Une armure arrêtait-elle une flèche ?
Une armure arrêtait-elle une flèche ?
Oui, une armure pouvait arrêter certaines flèches, mais son efficacité dépendait de nombreux facteurs : le type d’armure, la qualité de sa fabrication, la distance de tir, la puissance de l’arc ou de l’arbalète et la partie du corps touchée. Une cotte de mailles protégeait efficacement contre les coupures, mais elle résistait moins bien aux projectiles puissants. Elle était souvent portée avec un vêtement rembourré, qui absorbait une partie du choc et limitait les blessures causées par la déformation des anneaux.
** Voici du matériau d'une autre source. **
Lemma emit_cjson key c : emit key (cjson c) = (copen key (ctype c) ≫= λ _, cemit c ≫= λ _, cclose (ctype c)).
Proof. by destruct c, key. Qed.
Lemma cst_ret_r (m : cst BUFFER unit) b : (m ≫= λ _, mret tt) b = m b.
Proof. rewrite bind_run. by destruct (m b) as [[[] b']| |]. Qed.
Lemma cemit_add c k v b : cemit (cadd c k v) b = (cemit c ≫= λ _, emit (ckey c k) v) b.
Proof.
  destruct c as [l|l]; cbn [cadd cemit ckey]; revert b; (induction l as [|x l IH]; intros b).
  1,3: apply cst_ret_r.
  - destruct x as [k' v']. cbn [app emit_members]. rewrite <- cst_assoc. by apply cst_bind_ext.
  - cbn [app emit_items]. rewrite <- cst_assoc. by apply cst_bind_ext.
Qed.
Lemma value_text_cjson o depth c :
  value_text o depth (cjson c) = [if is_array (ctype c) then "["%char else "{"%char] ++ ctext o (depth + 1) c ++ cend o (depth + 1) (ctype c).
Proof. destruct c; [apply value_text_object|apply value_text_array]. Qed.
Lemma cemit_spec o depth c : fits (depth - 1) (cjson c) → 0 ≤ depth →
  emits (cemit c) o depth (ctype c) 0 (ctext o depth c) (clen c) ∧ clen c < 2 ^ 24.
Proof.
  intros Hf Hd. rewrite <- (Z.add_0_l (clen c)).
  destruct c as [l|l]; [apply fits_object in Hf as (Hd1 & Hlen & Hf)|apply fits_array in Hf as (Hd1 & Hlen & Hf)];
    rewrite Z.sub_add in *; (split; [|done]).
  - apply emits_members; [lia| |done..]. apply Forall_true. intros m. apply emits_values.
  - apply emits_items; [lia| |done..]. apply Forall_true. apply emits_values.
Qed.
Lemma fits_cadd depth c k v : fits depth (cjson (cadd c k v)) →
  fits depth (cjson c) ∧ fits (depth + 1) v ∧ clen c + 1 < 2 ^ 24 ∧ depth + 1 < 32.
Proof.
  destruct c as [l|l]; cbn [cadd cjson clen].
  - intros (H1 & H2 & H3)%fits_object. rewrite len_app in H2. change (len [(k, v)]) with 1 in H2.
    apply Forall_app in H3 as [H3 H4]. inversion H4; subst. split; [|split; [done|lia]].
    split; [done|]. split; [lia|]. clear H2 H4. induction H3; [done|by split].
  - intros (H1 & H2 & H3)%fits_array. rewrite len_app in H2. change (len [v]) with 1 in H2.
    apply Forall_app in H3 as [H3 H4]. inversion H4; subst. split; [|split; [done|lia]].
    split; [done|]. split; [lia|]. clear H2 H4. induction H3; [done|by split].
Qed.
Lemma copen_spec o depth c k c' : 0 ≤ depth → depth + 1 < 32 → clen c + 1 < 2 ^ 24 →
  opens (copen (ckey c k) (ctype c')) o depth (ctype c) (clen c)
    (lead o depth (ctype c) (clen c) (ckey c k) (cjson c') ++ [if is_array (ctype c') then "["%char else "{"%char])
    (ctype c').
Proof.
  intros Hd Hd' Hc. assert (0 ≤ clen c) by (destruct c; apply len_nonneg).
  destruct c as [l|l], c' as [l'|l']; cbn [ckey ctype copen cjson is_array] in *.
  - rewrite lead_member. eapply opens_ext; [intros b; apply member_add_object_open|]. by apply opens_member.
  - rewrite lead_member. eapply opens_ext; [intros b; apply member_add_array_open|]. by apply opens_member.
  - rewrite lead_plain by done. cbn [key_text]. rewrite app_nil_r. by apply opens_item_object.
  - by apply opens_item_array.
Qed.

(** ** Finishing a document *)

Definition anonymous (o : Z) : Prop := has_option o BUFFER_JSON_OPTIONS_NON_ANONYMOUS = false.

(** The loop closes the innermost element, and goes on. *)
Lemma finalize_step o depth t c b fuel : level b o depth t c → anonymous o → t ≠ BUFFER_JSON_EMPTY →
  (depth = 0 → t = BUFFER_JSON_OBJECT) →
  finalize_loop (S fuel) b = (cclose t ≫= λ _, finalize_loop fuel) b.
Proof.
  intros Hl Ho Ht Ht0. cbn [finalize_loop]. rewrite (lv_depth _ _ _ _ _ Hl), (lv_options _ _ _ _ _ Hl), Ho.
  pose proof (lv_range _ _ _ _ _ Hl). destruct (Z.ltb_spec depth 0); [lia|].
  rewrite bind_run, (top_level _ _ _ _ _ Hl). cbn [jn_type]. destruct t; [done| |done].
  cbn [negb]. by destruct (depth =? 0).
Qed.
Lemma items_text_app o depth l2 l1 : ∀ c,
  items_text o depth c (l1 ++ l2) = items_text o depth c l1 ++ items_text o depth (c + len l1) l2.
Proof.
  induction l1 as [|v l1 IH]; intros c; [cbn [app]; by rewrite Z.add_0_r|].
  cbn [app items_text]. rewrite IH, len_cons, app_assoc. by rewrite Z.add_assoc.
Qed.
Lemma members_text_app o depth l2 l1 : ∀ c,
  members_text o depth c (l1 ++ l2) = members_text o depth c l1 ++ members_text o depth (c + len l1) l2.
Proof.
  induction l1 as [|[k v] l1 IH]; intros c; [cbn [app]; by rewrite Z.add_0_r|].
  cbn [app members_text]. rewrite IH, len_cons, app_assoc. by rewrite Z.add_assoc.
Qed.
Lemma ctext_cadd o depth c k v : ctext o depth (cadd c k v) =
  ctext o depth c ++ lead o depth (ctype c) (clen c) (ckey c k) v ++ value_text o depth v.
Proof.
  destruct c; cbn [cadd ctext ctype clen ckey];
    rewrite ?items_text_app, ?members_text_app, Z.add_0_l; cbn [items_text members_text]; by rewrite app_nil_r.
Qed.
(** Finishing a document closes the elements that are open as the calls that
    close them would. *)
Lemma finalize_unfinished o p : anonymous o → ∀ depth fuel b s, text b s → level b o depth (ctype (outer p)) 0 →
  fits (depth - 1) (cjson (complete p)) → (depth = 0 → ctype (outer p) = BUFFER_JSON_OBJECT) →
  len s + len (ctext o depth (complete p)) + SLACK < LIMIT →
  (emit_unfinished p ≫= λ _, finalize_loop (levels p + fuel)) b =
  (cemit (complete p) ≫= λ _, cclose (ctype (complete p)) ≫= λ _, finalize_loop fuel) b.
Proof.
  intros Ho. induction p as [c|c k p IH]; intros depth fuel b s Ht Hl Hf Hobj Hlim;
    pose proof (proj1 (lv_range _ _ _ _ _ Hl)) as Hd; cbn [outer complete emit_unfinished levels] in *.
  { destruct (cemit_spec o depth c Hf Hd) as [Hc _]. destruct (Hc b s Ht Hl Hlim) as (b1 & K1 & _ & L1 & _).
    rewrite !bind_run, K1. eapply finalize_step; [exact L1|done|by destruct c|done]. }
  apply fits_cadd in Hf as (Hfc & Hfv & Hlen & _). rewrite Z.sub_add in *.
  assert (Hd' : depth + 1 < 32) by (by destruct (complete p); apply Hfv).
  rewrite ctext_cadd, !len_app, value_text_cjson, !len_app in Hlim. change (len [_]) with 1 in Hlim.
  pose proof (len_nonneg (cend o (depth + 1) (ctype (complete p)))).
  pose proof (len_nonneg (ctext o (depth + 1) (complete p))).
  pose proof (len_nonneg (lead o depth (ctype c) (clen c) (ckey c k) (cjson (complete p)))).
  assert (0 ≤ clen c) by (destruct c; apply len_nonneg).
  destruct (cemit_spec o depth c Hfc Hd) as [Hc _].
  destruct (Hc b s Ht Hl) as (b1 & K1 & T1 & L1 & _); [lia|].
  destruct (copen_spec o depth c k (complete p) Hd Hd' Hlen b1 _ T1 L1) as (b2 & K2 & T2 & L2 & _).
  { rewrite !len_app. change (len [_]) with 1. lia. }
  destruct (emits_values (cjson (complete p)) o depth (ctype c) (clen c) (ckey c k) Hfv ltac:(lia) ltac:(lia) Hlen
    b1 _ T1 L1) as (b3 & K3 & T3 & L3 & _).
  { rewrite !len_app, value_text_cjson, !len_app. change (len [_]) with 1. lia. }
  rewrite emit_cjson, bind_run, K2 in K3.
  assert (Hlhs : (emit_unfinished p ≫= λ _, finalize_loop (levels p + S fuel)) b2 = finalize_loop (S fuel) b3).
  { rewrite complete_type in L2. rewrite (IH (depth + 1) (S fuel) b2 _ T2 L2); [|by rewrite Z.add_simpl_r|lia|].
    - by rewrite cst_assoc, bind_run, K3.
    - rewrite !len_app. change (len [_]) with 1. lia. }
  rewrite <- cst_assoc, bind_run, K1, <- cst_assoc, bind_run, <- complete_type, K2.
  replace (S (levels p) + fuel)%nat with (levels p + S fuel)%nat by lia. rewrite Hlhs.
  rewrite (finalize_step o depth (ctype c) (clen c + 1) b3 fuel L3 Ho) by (by destruct c).
  rewrite (bind_run (cemit (cadd _ _ _))), cemit_add, (bind_run (cemit c)), K1, emit_cjson,
    (bind_run (copen _ _)), K2, K3.
  by destruct c.
Qed.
À partir du XIVe siècle, les protections de plates offraient généralement une meilleure résistance. Une plaque d’acier bien forgée pouvait faire dévier une flèche ou empêcher sa pointe de pénétrer, surtout lorsqu’elle frappait une surface bombée ou inclinée. Toutefois, cela ne rendait pas le combattant invulnérable : un tir très puissant à courte distance pouvait endommager ou traverser certaines plaques, tandis qu’un impact pouvait provoquer une contusion, une fracture ou une perte d’équilibre même sans perforation.
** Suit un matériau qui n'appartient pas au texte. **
(* ===== verification/SimplePattern.v ===== *)
(** * simple_pattern.c: lists of patterns with wildcards

    A C string is the list of its characters.  The structures linked by [child]
    are a list of parts, the patterns linked by [next] a list of those. *)

From S2P Require Import Prelude CString Inlined.
#[local] Open Scope string_scope.
#[local] Open Scope list_scope.
#[local] Open Scope Z_scope.

Abbreviation cstring := (list ascii).

Inductive SIMPLE_PREFIX_MODE : Set :=
| SIMPLE_PATTERN_EXACT | SIMPLE_PATTERN_PREFIX | SIMPLE_PATTERN_SUFFIX | SIMPLE_PATTERN_SUBSTRING.
Inductive SIMPLE_PATTERN_RESULT : Set :=
| SP_NOT_MATCHED | SP_MATCHED_NEGATIVE | SP_MATCHED_POSITIVE.

(** [match] is null for a part without text. *)
Record simple_pattern := Part {
  sp_match : option cstring;
  sp_mode : SIMPLE_PREFIX_MODE;
  sp_negative : bool;
  sp_case_sensitive : bool;
}.
(** [m->len] *)
Definition sp_len (m : simple_pattern) : nat := length (default [] (sp_match m)).
Definition set_mode (mode : SIMPLE_PREFIX_MODE) (m : simple_pattern) : simple_pattern :=
  Part (sp_match m) mode (sp_negative m) (sp_case_sensitive m).

(** ** Parsing one pattern *)

Definition STAR : ascii := "*".
Definition is_star (c : ascii) : bool := Ascii.eqb c STAR.
(** [while( *c == '*') c++;] the asterisks skipped, and the rest. *)
Fixpoint span_stars (s : cstring) : cstring * cstring :=
  match s with
  | c :: s' => if is_star c then let '(a, b) := span_stars s' in (c :: a, b) else ([], s)
  | [] => ([], [])
  end.
(** [while( *c && *c != '*') c++;] *)
Fixpoint span_plain (s : cstring) : cstring * cstring :=
  match s with
  | c :: s' => if is_star c then ([], s) else let '(a, b) := span_plain s' in (c :: a, b)
  | [] => ([], [])
  end.

(** What the text [s] of one part matches, and how. *)
Definition classify (s : cstring) (default_mode : SIMPLE_PREFIX_MODE) : cstring * SIMPLE_PREFIX_MODE :=
  let len := length s in
  let first := match s with c :: _ => is_star c | [] => false end in
  let last_ := match last s with Some c => is_star c | None => false end in
  if (2 <=? len)%nat && first && last_ then (tail (take (len - 1) s), SIMPLE_PATTERN_SUBSTRING)
  else if (1 <=? len)%nat && first then (tail s, SIMPLE_PATTERN_SUFFIX)
  else if (1 <=? len)%nat && last_ then (take (len - 1) s, SIMPLE_PATTERN_PREFIX)
  else (s, default_mode).
Definition new_part (s : cstring) (mode : SIMPLE_PREFIX_MODE) : simple_pattern :=
  match s with
  | [] => Part None SIMPLE_PATTERN_SUBSTRING false false
  | _ => Part (Some s) mode false false
  end.
(** [count] goes up to 1000: [n] is what is left of it.  The child is parsed from
    the asterisk on, and the text is then cut after that asterisk; what the child
    writes into its text is behind it. *)
Fixpoint parse_pattern (n : nat) (str : cstring) (default_mode : SIMPLE_PREFIX_MODE) : list simple_pattern :=
  match n with
  | O => []
  | S n =>
      let '(stars, rest) := span_stars str in
      let '(plain, c) := span_plain rest in
      let '(s, child) :=
        match c with
        | star :: _ :: _ => (stars ++ plain ++ [star], parse_pattern n c default_mode)
        | _ => (str, [])
        end in
      let '(s, mode) := classify s default_mode in
      new_part s mode :: child
  end.
Definition MAX_PARTS : nat := 1000.

(** ** Parsing a list *)

(** A [separators] argument: null or empty, the constant
    [SIMPLE_PATTERN_NO_SEPARATORS], or a string. *)
Inductive separators : Type := SepDefault | SepNone | SepOf (s : cstring).
Definition isseparator (sep : separators) (c : ascii) : bool :=
  match sep with
  | SepDefault | SepOf [] =>
      (code c =? 32) || (code c =? 9) || (code c =? 13) || (code c =? 10) || (code c =? 12) || (code c =? 11)
  | SepNone => false
  | SepOf s => existsb (Ascii.eqb c) s
  end.
Definition BACKSLASH : ascii := "\".
Fixpoint skip_separators (sep : separators) (s : cstring) : cstring :=
  match s with
  | c :: s' => if isseparator sep c then skip_separators sep s' else s
  | [] => []
  end.
(** The word up to the next separator without its backslashes, and what is behind
    the separator. *)
Fixpoint next_word (sep : separators) (s : cstring) (escape : bool) : cstring * cstring :=
  match s with
  | [] => ([], [])
  | c :: s' =>
      if Ascii.eqb c BACKSLASH && negb escape then next_word sep s' true
      else if isseparator sep c && negb escape then ([], s')
      else let '(w, rest) := next_word sep s' false in (c :: w, rest)
  end.
Definition set_first (negative case_sensitive : bool) (p : list simple_pattern) : list simple_pattern :=
  match p with
  | m :: child => Part (sp_match m) (sp_mode m) negative case_sensitive :: child
  | [] => []
  end.
(** [for(tm = m; tm->child ; tm = tm->child) ; tm->mode = SUBSTRING] *)
Fixpoint last_substring (p : list simple_pattern) : list simple_pattern :=
  match p with
  | [] => []
  | [m] => [set_mode SIMPLE_PATTERN_SUBSTRING m]
  | m :: p => m :: last_substring p
  end.
Definition make_substring (p : list simple_pattern) : list simple_pattern :=
  match p with
  | m :: child => last_substring (set_mode SIMPLE_PATTERN_SUBSTRING m :: child)
  | [] => []
  end.
Definition is_substring (mode : SIMPLE_PREFIX_MODE) : bool :=
  match mode with SIMPLE_PATTERN_SUBSTRING => true | _ => false end.
Definition create_one (w : cstring) (default_mode : SIMPLE_PREFIX_MODE) (negative case_sensitive : bool) :
    list simple_pattern :=
  let p := set_first negative case_sensitive (parse_pattern MAX_PARTS w default_mode) in
  if is_substring default_mode then make_substring p else p.
(** Each turn consumes a character. *)
Fixpoint create_loop (fuel : nat) (sep : separators) (s : cstring) (default_mode : SIMPLE_PREFIX_MODE)
    (case_sensitive : bool) : option (list (list simple_pattern)) :=
  match s, fuel with
  | [], _ => Some []
  | _, O => None
  | _, S fuel =>
      let s := skip_separators sep s in
      let '(negative, s) := match s with
                            | c :: s' => if Ascii.eqb c "!" then (true, s') else (false, s)
                            | [] => (false, s)
                            end in
      match s with
      | [] => Some []
      | _ =>
          let '(w, s) := next_word sep s false in
          match w with
          | [] => create_loop fuel sep s default_mode case_sensitive
          | _ => cons (create_one w default_mode negative case_sensitive) <$>
                   create_loop fuel sep s default_mode case_sensitive
          end
      end
  end.
Definition simple_pattern_create (list_ : cstring) (sep : separators) (default_mode : SIMPLE_PREFIX_MODE)
    (case_sensitive : bool) : option (list (list simple_pattern)) :=
  create_loop (length list_) sep list_ default_mode case_sensitive.

(** ** Matching *)

Definition char_same (case_sensitive : bool) (a b : ascii) : bool :=
  if case_sensitive then Ascii.eqb a b else Ascii.eqb (tolower a) (tolower b).
Definition sp_char_diff (case_sensitive : bool) (a b : ascii) : Z :=
  if case_sensitive then code a - code b else code (tolower a) - code (tolower b).
(** [strcmp()] and [strcasecmp()]; the terminator is a zero. *)
Fixpoint sp_strcmp (s1 s2 : cstring) (case_sensitive : bool) : Z :=
  match s1, s2 with
  | [], [] => 0
  | [], b :: _ => sp_char_diff case_sensitive NUL b
  | a :: _, [] => sp_char_diff case_sensitive a NUL
  | a :: s1, b :: s2 =>
      if sp_char_diff case_sensitive a b =? 0 then sp_strcmp s1 s2 case_sensitive else sp_char_diff case_sensitive a b
  end.
Definition sp_strncmp (s1 s2 : cstring) (n : nat) (case_sensitive : bool) : Z :=
  sp_strcmp (take n s1) (take n s2) case_sensitive.
(** [strstr()] and [strcasestr()]: the characters in front of the first
    occurrence of the needle, and the text from there on. *)
Fixpoint sp_strstr (haystack needle : cstring) (case_sensitive : bool) : option (cstring * cstring) :=
  if sp_strncmp haystack needle (length needle) case_sensitive =? 0 then Some ([], haystack)
  else match haystack with
       | [] => None
       | c :: haystack =>
           (λ '(a, s), (c :: a, s)) <$> sp_strstr haystack needle case_sensitive
       end.

(** The place where the characters matched by asterisks go: what was written,
    and what is left of its size; [None] when the caller passes null. *)
Definition wildcards : Type := option (cstring * nat).
Definition add_wildcarded (matched : cstring) (matched_size : nat) (w : wildcards) : wildcards :=
  match w with
  | Some (written, wildcarded_size) =>
      if negb (wildcarded_size =? 0)%nat && negb (length matched =? 0)%nat && negb (matched_size =? 0)%nat then
        let len := Nat.min matched_size (wildcarded_size - 1) in
        if negb (len =? 0)%nat then Some (written ++ take len matched, (wildcarded_size - len)%nat) else w
      else w
  | None => None
  end.

(** [str] has [len] characters; the result, and what was extracted. *)
Fixpoint match_pattern (p : list simple_pattern) (str : cstring) (len : nat) (w : wildcards) : bool * wildcards :=
  match p with
  | [] => (false, w)
  | m :: child =>
      let last_ := match child with [] => true | _ => false end in
      let match_ := default [] (sp_match m) in
      if (sp_len m <=? len)%nat then
        match sp_mode m with
        | SIMPLE_PATTERN_EXACT =>
            (if sp_strcmp str match_ (sp_case_sensitive m) =? 0 then last_ else false, w)
        | SIMPLE_PATTERN_SUBSTRING =>
            if (sp_len m =? 0)%nat then (true, w)
            else
              match sp_strstr str match_ (sp_case_sensitive m) with
              | Some (a, s) =>
                  let w := add_wildcarded str (length a) w in
                  let after := drop (sp_len m) s in
                  if last_ then (true, add_wildcarded after (len - (length a + sp_len m)) w)
                  else match_pattern child after (len - length a - sp_len m) w
              | None => (false, w)
              end
        | SIMPLE_PATTERN_PREFIX =>
            if sp_strncmp str match_ (sp_len m) (sp_case_sensitive m) =? 0 then
              let after := drop (sp_len m) str in
              if last_ then (true, add_wildcarded after (len - sp_len m) w)
              else match_pattern child after (len - sp_len m) w
            else (false, w)
        | SIMPLE_PATTERN_SUFFIX =>
            if sp_strcmp (drop (len - sp_len m) str) match_ (sp_case_sensitive m) =? 0
            then (last_, add_wildcarded str (len - sp_len m) w)
            else (false, w)
        end
      else (false, w)
  end.
(** [char *ws = wildcarded; if(ws) *ws = '\0';] for every pattern. *)
Fixpoint simple_pattern_matches_extract_with_length (l : list (list simple_pattern)) (str : cstring) (len : nat)
    (wildcarded_size : option nat) (w : wildcards) : SIMPLE_PATTERN_RESULT * wildcards :=
  match l with
  | [] => (SP_NOT_MATCHED, w)
  | p :: l =>
      let '(matched, w) := match_pattern p str len (pair [] <$> wildcarded_size) in
      if matched then
        (if match p with m :: _ => sp_negative m | [] => false end then SP_MATCHED_NEGATIVE else SP_MATCHED_POSITIVE, w)
      else simple_pattern_matches_extract_with_length l str len wildcarded_size w
  end.
Definition simple_pattern_matches_extract (l : list (list simple_pattern)) (str : option cstring)
    (wildcarded_size : option nat) : SIMPLE_PATTERN_RESULT * wildcards :=
  match l, str with
  | [], _ | _, None | _, Some [] => (SP_NOT_MATCHED, pair [] <$> wildcarded_size)
  | _, Some str =>
      simple_pattern_matches_extract_with_length l str (length str) wildcarded_size (pair [] <$> wildcarded_size)
  end.
(** A [STRING] is its text. *)
Definition simple_pattern_matches_string_extract (l : list (list simple_pattern)) (str : option cstring)
    (wildcarded_size : option nat) : SIMPLE_PATTERN_RESULT * wildcards :=
  match l, str with
  | [], _ | _, None => (SP_NOT_MATCHED, pair [] <$> wildcarded_size)
  | _, Some str =>
      simple_pattern_matches_extract_with_length l str (length str) wildcarded_size (pair [] <$> wildcarded_size)
  end.
(** A [BUFFER] is its contents; the guard is [buffer_strlen(str)], not its
    negation. *)
Definition simple_pattern_matches_buffer_extract (l : list (list simple_pattern)) (str : option cstring)
    (wildcarded_size : option nat) : SIMPLE_PATTERN_RESULT * wildcards :=
  match l, str with
  | [], _ | _, None | _, Some (_ :: _) => (SP_NOT_MATCHED, pair [] <$> wildcarded_size)
  | _, Some [] =>
      simple_pattern_matches_extract_with_length l [] 0 wildcarded_size (pair [] <$> wildcarded_size)
  end.

(** ** Questions about patterns *)

Record name_scan := Scan { ns_alpha : bool; ns_colon : bool; ns_wildcards : bool }.
Definition isalpha (c : ascii) : bool :=
  ((97 <=? code c) && (code c <=? 122)) || ((65 <=? code c) && (code c <=? 90)).
Definition LOCALHOST : cstring := ["l"; "o"; "c"; "a"; "l"; "h"; "o"; "s"; "t"]%char.
Definition is_exact (mode : SIMPLE_PREFIX_MODE) : bool :=
  match mode with SIMPLE_PATTERN_EXACT => true | _ => false end.
(** A part without text is looked at again and again. *)
Fixpoint scan_is_potential_name (fuel : nat) (p : list simple_pattern) (r : name_scan) : cres name_scan :=
  match p, fuel with
  | [], _ => Ok r
  | _, O => NoFuel
  | m :: child, S fuel =>
      match sp_match m with
      | Some match_ =>
          if is_exact (sp_mode m) && (sp_strcmp LOCALHOST match_ true =? 0)
          then scan_is_potential_name fuel child r
          else scan_is_potential_name fuel child
                 (Scan (ns_alpha r || existsb isalpha match_) (ns_colon r || existsb (Ascii.eqb ":") match_)
                       (ns_wildcards r || negb (is_exact (sp_mode m))))
      | None => scan_is_potential_name fuel p r
      end
  end.
Fixpoint potential_name_loop (fuel : nat) (l : list (list simple_pattern)) (r : name_scan) : cres name_scan :=
  match l with
  | [] => Ok r
  | p :: l =>
      r ← match p with
          | m :: _ =>
              r ← match sp_match m with
                  | Some _ => scan_is_potential_name fuel p r
                  | None => Ok r
                  end;
              Ok (if is_exact (sp_mode m) then r else Scan (ns_alpha r) (ns_colon r) true)
          | [] => Ok r
          end;
      potential_name_loop fuel l r
  end.
Definition simple_pattern_is_potential_name (fuel : nat) (l : list (list simple_pattern)) : cres bool :=
  r ← potential_name_loop fuel l (Scan false false false);
  Ok ((ns_alpha r || ns_wildcards r) && negb (ns_colon r)).

(** The text of the first part of the first pattern, and the other patterns. *)
Definition simple_pattern_iterate (l : list (list simple_pattern)) :
    cres (option cstring * list (list simple_pattern)) :=
  match l with
  | (m :: _) :: l => Ok (sp_match m, l)
  | _ => UB UB_null
  end.

Fixpoint contains_loop (sep : separators) (s : cstring) (escape : bool) : bool :=
  match s with
  | [] => false
  | c :: s =>
      if Ascii.eqb c BACKSLASH && negb escape then contains_loop sep s true
      else if negb escape && (isseparator sep c || is_star c) then true
      else contains_loop sep s false
  end.
Definition simple_pattern_contains_wildcards (str : option cstring) (sep : separators) : bool :=
  match str with
  | None | Some [] => false
  | Some (c :: s) => if Ascii.eqb c "!" then true else contains_loop sep (c :: s) false
  end.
Les zones moins protégées demeuraient particulièrement vulnérables : visage, cou, aisselles, intérieur des bras, mains et articulations. Les archers ne cherchaient donc pas toujours à percer directement la plus épaisse partie de l’armure, mais pouvaient viser ces ouvertures ou saturer une formation de tirs. Il n’existe ainsi pas de réponse valable pour toutes les armures et toutes les flèches : une bonne armure médiévale arrêtait souvent un projectile dans certaines conditions, sans garantir une protection absolue contre un arc puissant ou une arbalète.